On 2014-07-20 13:54:01 +0200, Andres Freund wrote:

Hi,

On 2014-04-01 16:45:29 +0200, Fabien COELHO wrote:

I noticed that my pg_stat_statements is cluttered with hundreds of entries
like "DEALLOCATE dbdpg_p123456_7", occuring each only once.

Why isn't the driver using the extended query protocol? Sending
PREPARE/EXECUTE/DEALLOCATE wastes roundtrips...

Hm.

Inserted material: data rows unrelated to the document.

(** One page of a thread: the next messages, and the cursor to the rest if there is
    any. *)
Lemma thread_page_spec v q n : marked v -> selects q n -> (n < length L)%nat -> exists data,
  thread_page Date_parse int_of c s q v = Ok {| pg_data := data;
    pg_next := if (page_limit q <? length (skipn n L))%nat then cursor_at <$> L !! (n + (page_limit q - 1))%nat else None;
    pg_more := (page_limit q <? length (skipn n L))%nat; pg_limit := page_limit q |} /\
  map position data = firstn (page_limit q) (skipn n L).
Proof using.
  clear Hname Hcf Hrole Hkeyed Hyears Hdates. intros Hv (kf & off & Hpos & Hsel) Hn. unfold thread_page. rewrite Hpos. set (limit := page_limit q).
  assert (1 <= limit)%nat as Hlimit by (subst limit; unfold page_limit; destruct (q_limit q) as [[|k]|]; lia).
  set (D := insertion_sort older _). assert (map position D = List.filter kf L) as HD.
  { subst D. rewrite <- (insertion_sort_key position pos_le). unfold positions. rewrite filter_insertion_sort by (apply pos_le_total || apply pos_le_trans).
    apply sort_positions. etrans; [apply (fmap_Permutation position), (select_rows_filter (in_thread c s) (fun m => kf (position m)))|].
    change (position <$> ?l) with (map position l). rewrite <- filter_map_comm. by apply filter_perm, positions_marked. }
  set (M := firstn (limit + 1) (skipn off D)).
  assert (map position M = firstn (limit + 1) (skipn n L)) as HM by (subst M; by rewrite <- firstn_map, <- skipn_map, HD, Hsel).
  assert (length M = length (firstn (limit + 1) (skipn n L))) as Hlen by (by rewrite <- HM, length_map).
  rewrite length_firstn in Hlen.
  assert ((limit <? length M)%nat = (limit <? length (skipn n L))%nat) as Hmore.
  { rewrite Hlen. apply eq_bool_prop_intro. rewrite !Is_true_true, !Nat.ltb_lt. lia. }
  set (R := if (limit <? length M)%nat then firstn limit M else M).
  assert (map position R = firstn limit (skipn n L)) as HR.
  { subst R. destruct (Nat.ltb_spec limit (length M)) as [Hlt|Hge].
    - by rewrite <- firstn_map, HM, firstn_firstn, Nat.min_l by lia.
    - rewrite HM. rewrite !firstn_all2; [done|lia..]. }
  assert (R <> []) as Hne.
  { intros H. rewrite H in HR. apply (f_equal length) in HR. rewrite length_firstn, length_skipn in HR. cbn in HR. lia. }
  rewrite (bool_decide_eq_false_2 (R = [])) by done. rewrite andb_false_r. exists R. split; [|done]. do 2 f_equal; [|done].
  rewrite Hmore. destruct (Nat.ltb_spec limit (length (skipn n L))) as [Hlt|_]; [|done].
  rewrite last_lookup. assert (length R = limit) as HRl.
  { rewrite <- (length_map position R), HR, length_firstn. lia. }
  rewrite HRl. replace (pred limit) with (limit - 1)%nat by lia.
  assert (position <$> R !! (limit - 1)%nat = L !! (n + (limit - 1))%nat) as Hlook.
  { rewrite <- list_lookup_fmap. change (position <$> R) with (map position R). rewrite HR, lookup_take_lt by lia. by rewrite lookup_drop. }
  rewrite <- Hlook. by destruct (R !! _).
Qed.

It's probably because libqp doesn't expose sending Close message for
prepared statements :(. No idea why.

Greetings,

Andres Freund

--
Andres Freund http://www.2ndQuadrant.com/
PostgreSQL Development, 24x7 Support, Training & Services

--
Sent via pgsql-hackers mailing list (pgsql-hackers@postgresql.org)
To make changes to your subscription:
http://www.postgresql.org/mailpref/pgsql-hackers

#7Marko Tiikkaja
marko@joh.to
In reply to: Andres Freund (#6)
Re: pg_stat_statements cluttered with "DEALLOCATE dbdpg_p*"

On 2014-07-20 14:06, Andres Freund wrote:

On 2014-07-20 13:54:01 +0200, Andres Freund wrote:

On 2014-04-01 16:45:29 +0200, Fabien COELHO wrote:

I noticed that my pg_stat_statements is cluttered with hundreds of entries
like "DEALLOCATE dbdpg_p123456_7", occuring each only once.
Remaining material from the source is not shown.